With relaxed restrictions and a sneaky new variant, experts say it's not just Canada's most vulnerable populations who should be planning for a second booster.
Recently, the National Advisory Committee on Immunization (NACI) recommended fall booster doses for Canadians 12 years and older to help provide protection from COVID-19 as the colder months approach.
Horacio Bach, clinical assistant professor in the University of British Columbia's infectious diseases division, said immunity from the last round of boosters around Christmas is fading. The new BA.4 and BA.5 Omicron subvariants are thriving with loosened restrictions.
"The virus is mutating, and these mutations are helping the virus to evade the immune system," Bach said.
Why aren't the old vaccines working?
The virus and the vaccine's antibodies are like a lock and key, according to Bach.
The antibodies are the key, and the virus is the lock. When the key goes into the lock and opens it, Bach said the antibodies successfully bind and neutralize the virus.
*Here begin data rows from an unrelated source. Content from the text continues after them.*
(* ===== verification/Provision.v ===== *)
(** * Provision: what the provisioning operations of eri.go do

    Theorems about [InstanceIDFromNode], [CreateEriForInstance] and
    [SelectERIs] of [EriClient]: which calls a run makes, what it returns. *)

From S2P Require Import Prelude Effects GoStr Types CloudApi Scenario EriClient.

(** ** Specification *)

Definition tagged_request (e : EriClient) (instance : Instance_) :
    DescribeNetworkInterfacesRequest := {|
  dni_RegionId := regionID e;
  dni_InstanceId := None;
  dni_NetworkInterfaceId := [];
  dni_Tag := [(eriTagCreatorKey, Some eriTagCreatorValue);
              (eriTagInstanceIdKey, inst_InstanceId instance)];
  dni_PageSize := 100
|}.

(** The request that creates the ERI of card [i]. *)
Definition create_request (e : EriClient) (iid : string)
    (sgs : list string) (vsw : option string) (queuePair i : Z) :
    CreateNetworkInterfaceRequest := {|
  cni_NetworkInterfaceName := "eri-" +:+ iid +:+ "-" +:+ Itoa i;
  cni_TrafficMode := trafficModeRDMA;
  cni_QueuePairNumber := int32 queuePair;
  cni_RegionId := regionID e;
  cni_SecurityGroupIds := sgs;
  cni_Tag := [(eriTagCreatorKey, Some eriTagCreatorValue);
              (eriTagInstanceIdKey, Some iid);
              (eriTagExcludedKey, Some eriTagExcludedValue)];
  cni_VSwitchId := vsw
|}.

(** A call that creates the ERI of card [i] for the instance. *)
Definition creates (e : EriClient) (instance : Instance_) (queuePair i : Z)
    (req : CreateNetworkInterfaceRequest) : Prop :=
  ∃ iid sgs vsw, inst_InstanceId instance = Some iid ∧
    inst_SecurityGroupIds instance = Some sgs ∧ inst_VpcAttributes instance = Some vsw ∧
    req = create_request e iid sgs vsw queuePair i.

(** One successful creation: its card, its call, the ERI returned. *)
Definition created (e : EriClient) (instance : Instance_) (queuePair : Z)
    (i : Z) (ev : event Ctl) (eri : ERI) : Prop :=
  ∃ req resp, creates e instance queuePair i req ∧
    ev = Event (S:=Ctl) (CreateNetworkInterface req) (inl resp) ∧
    cni_NetworkInterfaceId resp = Some (eri_ID eri) ∧
    cni_MacAddress resp = Some (eri_MAC eri) ∧
    inst_InstanceId instance = Some (eri_InstanceID eri) ∧
    eri_CardIndex eri = i ∧ eri_IsPrimaryENI eri = false.

(** A tagged ENI taken for a card. *)
Definition reused (instance : Instance_) (queuePair : Z) (c : ENI * Z) (eri : ERI) : Prop :=
  ∃ v, toEri c.1 queuePair = Ret v ∧
    eri_ID eri = eri_ID v ∧ eri_MAC eri = eri_MAC v ∧ eri_QueuePair eri = eri_QueuePair v ∧
    inst_InstanceId instance = Some (eri_InstanceID eri) ∧ eri_CardIndex eri = c.2.

(** ** [CreateEriForInstance] *)

Lemma reuseTagged_ret instance enis cards queuePair rest eris :
  reuseTagged instance enis cards queuePair = Ret (rest, eris) →
  rest = drop (length enis) cards ∧ Forall2 (reused instance queuePair) (zip enis cards) eris.
Proof.
  intros H. unfold reuseTagged in H.
  refine (for_each_ret _ _ _ _ (λ seen '(rest, eris), rest = drop (length seen) cards ∧
    Forall2 (reused instance queuePair) (zip seen cards) eris) H _ _); [done|].
  intros l1 x l2 [rest1 eris1] s2 _ [-> H1] Hb. rewrite length_app. simpl. rewrite <- drop_drop.
  pose proof (zip_with_app_l pair l1 [x] cards) as Ez.
  destruct (drop (length l1) cards) as [|i rest2] eqn:Hd.
  - simplify_eq. split; [done|]. rewrite Ez. simpl. rewrite app_nil_r.
    by rewrite zip_with_take_r.
  - destruct (toEri x queuePair) as [v| |] eqn:Hv; simplify_eq/=.
    destruct (inst_InstanceId instance) as [iid|] eqn:Hi; simplify_eq/=.
    split; [by rewrite drop_0|]. rewrite Ez. simpl. rewrite zip_with_take_r.
    apply Forall2_app; [done|]. constructor; [|constructor]. by exists v.
Qed.

(** The creations of a run, in order: every card but possibly the last one
    attempted got its ENI. *)
Definition create_post (e : EriClient) (instance : Instance_) (cards : list Z) (queuePair : Z)
    (tr : trace Ctl) (o : outcome (list ERI)) : Prop :=
  ∃ r tr', tr = Event (S:=Ctl) (DescribeNetworkInterfaces (tagged_request e instance)) r :: tr' ∧
    (tr' = [] ∧ (∀ eris, o ≠ Ret eris) ∨
     ∃ resp old done todo new trd trf,
       r = inl resp ∧ drop (length (dni_NetworkInterfaceSet resp)) cards = done ++ todo ∧
       Forall2 (reused instance queuePair) (zip (dni_NetworkInterfaceSet resp) cards) old ∧
       Forall3 (created e instance queuePair) done trd new ∧ tr' = trd ++ trf ∧
       match todo with
       | [] => trf = [] ∧ o = Ret (old ++ new)
       | i :: _ => (∀ eris, o ≠ Ret eris) ∧
           (trf = [] ∨ ∃ req r, creates e instance queuePair i req ∧
              trf = [Event (S:=Ctl) (CreateNetworkInterface req) r])
       end).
"Now, as a result of the mutation, the key doesn't work properly," Bach said. "When you put it inside the lock, it doesn't open, or you have to force it a little to open."
The antibodies in the original vaccine are no longer as effective in protecting against infection, Bach said. This is the reason, he added, that the virus has mutated so many times, and talk of a seventh wave is spreading across Canada.
Even with a third or fourth dose of the original vaccine, Bach said immunity might only improve about 10 or 20 per cent, which will drop again after a few months.
"We are in the cycle where we continue to use the same vaccine over and over and over," he said. "Now, the ideal solution will be to start to vaccinate against Omicron because the previous variants don't exist anymore."
This targeted vaccination effort is already in progress across the border. Pfizer recently released promising data on its Omicron-specific booster that has also been submitted to the U.S. Food and Drug Administration (FDA) for review.
"That will be a vaccine against the virus that is escalating now, not the [variant] that disappeared already," Bach said.
False impression that COVID 'is over'
However, as this new vaccine is being developed and NACI is urging Canadians to get the fourth dose, Bach is still fixated on the number of people who don't yet have their third shot.
"The problem is there's an impression that COVID is over," he said. "[That] you will have flu-like symptoms, and that's it."
In B.C., 53 per cent of people are fully vaccinated with three doses, according to the COVID-19 Tracker Canada. That number drops to 49 per cent for all of Canada.
For this reason, Bach recommends everyone go out and get whatever dose is available\. Then, when a variant-specific booster becomes available, he said everyone should take advantage of that as their fourth or fifth dose.
Bach said immunocompromised and elderly populations, specifically, need to focus on getting their fourth dose to provide short-term protection until a variant-specific vaccine is available for a fifth dose.
"All these risky groups [need a booster] to pump up the immune system," he said. "Then we need to wait for the new vaccine that will be against the Omicron."
B.C. residents tired of waiting for fourth doses
However, for some British Columbians looking to follow Bach's advice, the process to do so has been anything but easy.
Currently, in B.C., only seniors in long-term care or assisted living facilities, anyone over the age of 70 and Indigenous people over the age of 55, are eligible for their fourth dose six months after their first booster.
Vancouver resident Johanna Read falls into the next tier of British Columbians who will be eligible for their fourth dose when more spots open up.
However, Read is no longer waiting on the province to make her fourth dose available to her after travelling across the border on Wednesday to get vaccinated in Blaine, Wash.
Read started calling B.C.'s vaccine hotline and her MLA's office about seven weeks ago because she was scheduled for surgery and wanted to protect herself from the virus while in the hospital.
She was hoping her circumstances would make her eligible for an exception.
"I'm very concerned about the long-term effects of COVID," Read said. "I want to minimize that as much as I can for myself."
What she experienced was a broken system, in which the information offered to her by the vaccine hotline depended on who picked up at the other end.
The only helpful response came much too late, she said.
"The day before my surgery, they said that if I had a doctor's note, then I could have the shot," Read said. "But then, of course, it was too late."
Read said she's been working very hard to avoid COVID-19 and its consequences throughout the pandemic. She said she doesn't understand why her efforts have been complicated by the provincial government's messaging about the virus.
"I don't understand why we've created all this bureaucracy," Read said. "We're told that we have to manage our own risk, but we're not being given any tools in order to do that."
Read hopes that B.C. follows the lead of other provinces, such as Quebec, where anyone over 18 can get their fourth dose so that other residents eager to get boosted don't have to travel out of the province as she did.